### Exercise:
Give back exactly the stretch of data below from the line holding "(** * Graph" through the line holding "resize handle, the", both ends included, and leave the remaining lines out.

......

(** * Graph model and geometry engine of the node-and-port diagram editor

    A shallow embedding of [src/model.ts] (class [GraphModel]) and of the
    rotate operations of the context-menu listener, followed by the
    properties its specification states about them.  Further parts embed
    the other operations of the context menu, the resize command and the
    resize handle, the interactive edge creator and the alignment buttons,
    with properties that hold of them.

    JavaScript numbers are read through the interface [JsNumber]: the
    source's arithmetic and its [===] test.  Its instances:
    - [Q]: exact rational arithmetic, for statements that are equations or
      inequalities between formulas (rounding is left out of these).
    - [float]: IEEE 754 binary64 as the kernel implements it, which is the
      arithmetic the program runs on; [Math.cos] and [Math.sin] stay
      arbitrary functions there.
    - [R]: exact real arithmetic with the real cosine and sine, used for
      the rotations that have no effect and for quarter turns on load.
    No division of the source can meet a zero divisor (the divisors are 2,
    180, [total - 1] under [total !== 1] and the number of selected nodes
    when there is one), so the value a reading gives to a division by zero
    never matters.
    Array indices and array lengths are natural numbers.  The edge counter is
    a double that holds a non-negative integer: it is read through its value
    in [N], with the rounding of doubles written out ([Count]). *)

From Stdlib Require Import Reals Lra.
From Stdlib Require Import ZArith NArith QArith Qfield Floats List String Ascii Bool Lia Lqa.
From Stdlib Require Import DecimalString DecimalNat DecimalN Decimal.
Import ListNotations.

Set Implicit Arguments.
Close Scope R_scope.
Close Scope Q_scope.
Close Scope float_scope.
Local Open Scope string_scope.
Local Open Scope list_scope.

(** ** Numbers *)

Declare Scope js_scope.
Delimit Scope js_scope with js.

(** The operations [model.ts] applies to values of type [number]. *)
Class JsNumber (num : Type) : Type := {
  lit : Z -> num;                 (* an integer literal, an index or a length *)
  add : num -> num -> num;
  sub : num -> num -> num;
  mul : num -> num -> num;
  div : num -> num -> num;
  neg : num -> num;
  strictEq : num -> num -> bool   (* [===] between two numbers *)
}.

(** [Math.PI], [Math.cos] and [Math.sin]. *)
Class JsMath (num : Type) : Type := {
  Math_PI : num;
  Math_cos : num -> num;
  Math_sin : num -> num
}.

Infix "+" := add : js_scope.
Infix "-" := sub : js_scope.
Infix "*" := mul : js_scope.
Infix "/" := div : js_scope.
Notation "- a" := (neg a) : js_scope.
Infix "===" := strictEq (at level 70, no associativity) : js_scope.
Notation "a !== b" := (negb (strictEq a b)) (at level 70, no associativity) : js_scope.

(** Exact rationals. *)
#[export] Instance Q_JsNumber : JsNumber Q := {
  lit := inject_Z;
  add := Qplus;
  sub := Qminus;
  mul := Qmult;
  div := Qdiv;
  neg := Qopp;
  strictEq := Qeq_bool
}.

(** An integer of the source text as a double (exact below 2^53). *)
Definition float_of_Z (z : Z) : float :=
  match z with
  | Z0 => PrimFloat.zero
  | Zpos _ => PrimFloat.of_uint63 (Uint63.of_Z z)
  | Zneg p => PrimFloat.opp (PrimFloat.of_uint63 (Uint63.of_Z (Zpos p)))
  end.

......

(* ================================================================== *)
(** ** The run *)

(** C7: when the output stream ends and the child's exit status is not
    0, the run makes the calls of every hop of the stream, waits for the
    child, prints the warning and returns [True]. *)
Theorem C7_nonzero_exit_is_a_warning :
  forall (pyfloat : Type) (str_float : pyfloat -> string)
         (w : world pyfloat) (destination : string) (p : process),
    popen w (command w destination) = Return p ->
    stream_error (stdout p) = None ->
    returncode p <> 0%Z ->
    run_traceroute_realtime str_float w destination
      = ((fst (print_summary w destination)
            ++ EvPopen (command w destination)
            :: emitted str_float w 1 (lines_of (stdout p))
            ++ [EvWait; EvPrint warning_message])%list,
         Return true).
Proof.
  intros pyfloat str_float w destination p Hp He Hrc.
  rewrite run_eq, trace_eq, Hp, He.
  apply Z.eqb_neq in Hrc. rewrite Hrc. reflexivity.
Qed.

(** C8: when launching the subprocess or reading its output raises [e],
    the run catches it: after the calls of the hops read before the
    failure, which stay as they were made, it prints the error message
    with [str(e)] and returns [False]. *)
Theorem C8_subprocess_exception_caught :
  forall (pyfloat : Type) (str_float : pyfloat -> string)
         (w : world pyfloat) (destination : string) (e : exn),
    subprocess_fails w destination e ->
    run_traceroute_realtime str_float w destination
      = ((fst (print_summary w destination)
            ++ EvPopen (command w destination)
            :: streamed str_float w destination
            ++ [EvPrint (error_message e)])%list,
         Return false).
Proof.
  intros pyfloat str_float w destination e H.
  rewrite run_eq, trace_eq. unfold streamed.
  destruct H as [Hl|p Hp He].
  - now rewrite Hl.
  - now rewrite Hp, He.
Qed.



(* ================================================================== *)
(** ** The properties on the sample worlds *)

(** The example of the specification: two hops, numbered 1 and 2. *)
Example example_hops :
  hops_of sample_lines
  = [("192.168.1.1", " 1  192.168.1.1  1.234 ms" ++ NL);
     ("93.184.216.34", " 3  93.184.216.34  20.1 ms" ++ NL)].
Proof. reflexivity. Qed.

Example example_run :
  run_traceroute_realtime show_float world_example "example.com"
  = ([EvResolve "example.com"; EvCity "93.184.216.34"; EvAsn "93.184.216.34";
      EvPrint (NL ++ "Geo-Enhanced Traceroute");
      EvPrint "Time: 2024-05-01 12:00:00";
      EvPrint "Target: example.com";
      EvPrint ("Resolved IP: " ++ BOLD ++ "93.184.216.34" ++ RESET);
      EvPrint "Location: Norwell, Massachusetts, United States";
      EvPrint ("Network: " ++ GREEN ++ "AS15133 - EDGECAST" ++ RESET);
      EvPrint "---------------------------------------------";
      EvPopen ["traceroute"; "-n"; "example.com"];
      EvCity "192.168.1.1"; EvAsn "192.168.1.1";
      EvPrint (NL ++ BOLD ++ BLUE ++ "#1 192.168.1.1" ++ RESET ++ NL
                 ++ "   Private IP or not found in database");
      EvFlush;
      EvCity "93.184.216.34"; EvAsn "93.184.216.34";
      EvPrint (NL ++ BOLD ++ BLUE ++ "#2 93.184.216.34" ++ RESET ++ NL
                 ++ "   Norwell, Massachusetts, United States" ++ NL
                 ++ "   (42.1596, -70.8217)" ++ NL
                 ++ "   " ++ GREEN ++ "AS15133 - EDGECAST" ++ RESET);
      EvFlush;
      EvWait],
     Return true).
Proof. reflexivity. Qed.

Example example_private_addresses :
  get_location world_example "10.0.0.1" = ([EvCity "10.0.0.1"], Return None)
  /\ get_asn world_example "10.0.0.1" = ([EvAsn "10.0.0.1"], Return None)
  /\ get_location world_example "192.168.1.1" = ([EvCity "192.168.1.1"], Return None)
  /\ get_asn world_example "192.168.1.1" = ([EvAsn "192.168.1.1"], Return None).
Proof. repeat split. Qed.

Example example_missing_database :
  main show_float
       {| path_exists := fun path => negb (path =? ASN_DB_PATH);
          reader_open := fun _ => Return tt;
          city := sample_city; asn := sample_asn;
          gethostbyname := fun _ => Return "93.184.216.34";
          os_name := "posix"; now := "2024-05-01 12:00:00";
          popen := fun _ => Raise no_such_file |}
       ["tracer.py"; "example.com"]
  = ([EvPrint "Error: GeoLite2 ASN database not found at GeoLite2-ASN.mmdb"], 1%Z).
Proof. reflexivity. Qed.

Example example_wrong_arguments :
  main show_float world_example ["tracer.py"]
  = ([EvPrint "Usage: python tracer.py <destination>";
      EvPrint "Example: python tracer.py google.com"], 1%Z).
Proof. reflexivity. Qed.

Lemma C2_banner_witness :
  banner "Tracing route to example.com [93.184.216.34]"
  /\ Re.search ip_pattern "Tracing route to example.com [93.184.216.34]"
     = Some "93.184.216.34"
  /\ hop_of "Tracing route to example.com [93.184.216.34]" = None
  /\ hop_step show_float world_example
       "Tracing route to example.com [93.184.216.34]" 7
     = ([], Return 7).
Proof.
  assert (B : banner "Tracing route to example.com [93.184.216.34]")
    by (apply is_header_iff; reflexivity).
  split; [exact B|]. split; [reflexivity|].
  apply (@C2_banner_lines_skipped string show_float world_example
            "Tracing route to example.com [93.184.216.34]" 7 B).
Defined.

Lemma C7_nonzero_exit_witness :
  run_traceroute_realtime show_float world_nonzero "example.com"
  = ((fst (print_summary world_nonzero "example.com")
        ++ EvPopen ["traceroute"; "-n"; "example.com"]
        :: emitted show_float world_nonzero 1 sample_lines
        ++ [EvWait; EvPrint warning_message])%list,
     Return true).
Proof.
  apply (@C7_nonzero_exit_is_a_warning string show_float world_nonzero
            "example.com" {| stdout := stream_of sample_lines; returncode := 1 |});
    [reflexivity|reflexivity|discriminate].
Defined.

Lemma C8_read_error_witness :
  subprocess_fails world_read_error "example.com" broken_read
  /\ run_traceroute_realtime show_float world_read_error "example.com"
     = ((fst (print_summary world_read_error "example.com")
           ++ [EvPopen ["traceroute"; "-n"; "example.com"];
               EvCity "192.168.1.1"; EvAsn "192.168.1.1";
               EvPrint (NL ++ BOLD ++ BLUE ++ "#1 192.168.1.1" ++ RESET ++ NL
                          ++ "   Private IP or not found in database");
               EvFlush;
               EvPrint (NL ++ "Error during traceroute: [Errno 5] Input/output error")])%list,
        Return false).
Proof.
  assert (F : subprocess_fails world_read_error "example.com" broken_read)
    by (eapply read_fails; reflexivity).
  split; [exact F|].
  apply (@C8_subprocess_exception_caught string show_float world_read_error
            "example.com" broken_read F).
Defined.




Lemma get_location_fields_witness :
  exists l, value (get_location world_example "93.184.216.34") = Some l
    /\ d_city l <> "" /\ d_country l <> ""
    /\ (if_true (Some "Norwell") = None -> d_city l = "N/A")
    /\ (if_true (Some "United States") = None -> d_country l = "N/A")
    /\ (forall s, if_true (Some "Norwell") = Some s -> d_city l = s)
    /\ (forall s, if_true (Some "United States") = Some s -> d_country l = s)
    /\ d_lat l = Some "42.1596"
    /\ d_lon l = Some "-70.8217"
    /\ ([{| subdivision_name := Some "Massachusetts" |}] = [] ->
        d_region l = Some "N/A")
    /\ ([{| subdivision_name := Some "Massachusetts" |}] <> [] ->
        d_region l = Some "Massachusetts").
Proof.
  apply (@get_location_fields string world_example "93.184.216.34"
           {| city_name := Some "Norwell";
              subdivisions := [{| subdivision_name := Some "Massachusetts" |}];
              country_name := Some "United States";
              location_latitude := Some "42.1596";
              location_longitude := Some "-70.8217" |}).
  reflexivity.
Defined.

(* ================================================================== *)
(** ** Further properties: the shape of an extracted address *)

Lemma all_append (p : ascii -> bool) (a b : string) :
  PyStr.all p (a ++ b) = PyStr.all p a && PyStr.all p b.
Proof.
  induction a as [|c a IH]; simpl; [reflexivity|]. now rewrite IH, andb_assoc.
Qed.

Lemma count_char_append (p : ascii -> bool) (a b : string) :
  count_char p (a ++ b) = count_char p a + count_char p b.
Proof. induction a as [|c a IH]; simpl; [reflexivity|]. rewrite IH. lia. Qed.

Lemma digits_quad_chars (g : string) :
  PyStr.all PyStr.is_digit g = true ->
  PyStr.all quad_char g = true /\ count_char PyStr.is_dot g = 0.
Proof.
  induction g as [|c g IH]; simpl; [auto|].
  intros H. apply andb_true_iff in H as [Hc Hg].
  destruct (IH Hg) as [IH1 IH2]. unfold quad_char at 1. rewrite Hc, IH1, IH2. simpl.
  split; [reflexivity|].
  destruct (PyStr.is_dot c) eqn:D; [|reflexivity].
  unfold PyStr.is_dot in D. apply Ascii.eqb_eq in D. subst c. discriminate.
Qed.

......

### Solution to this problem:
(** * Graph model and geometry engine of the node-and-port diagram editor

    A shallow embedding of [src/model.ts] (class [GraphModel]) and of the
    rotate operations of the context-menu listener, followed by the
    properties its specification states about them.  Further parts embed
    the other operations of the context menu, the resize command and the
    resize handle, the interactive edge creator and the alignment buttons,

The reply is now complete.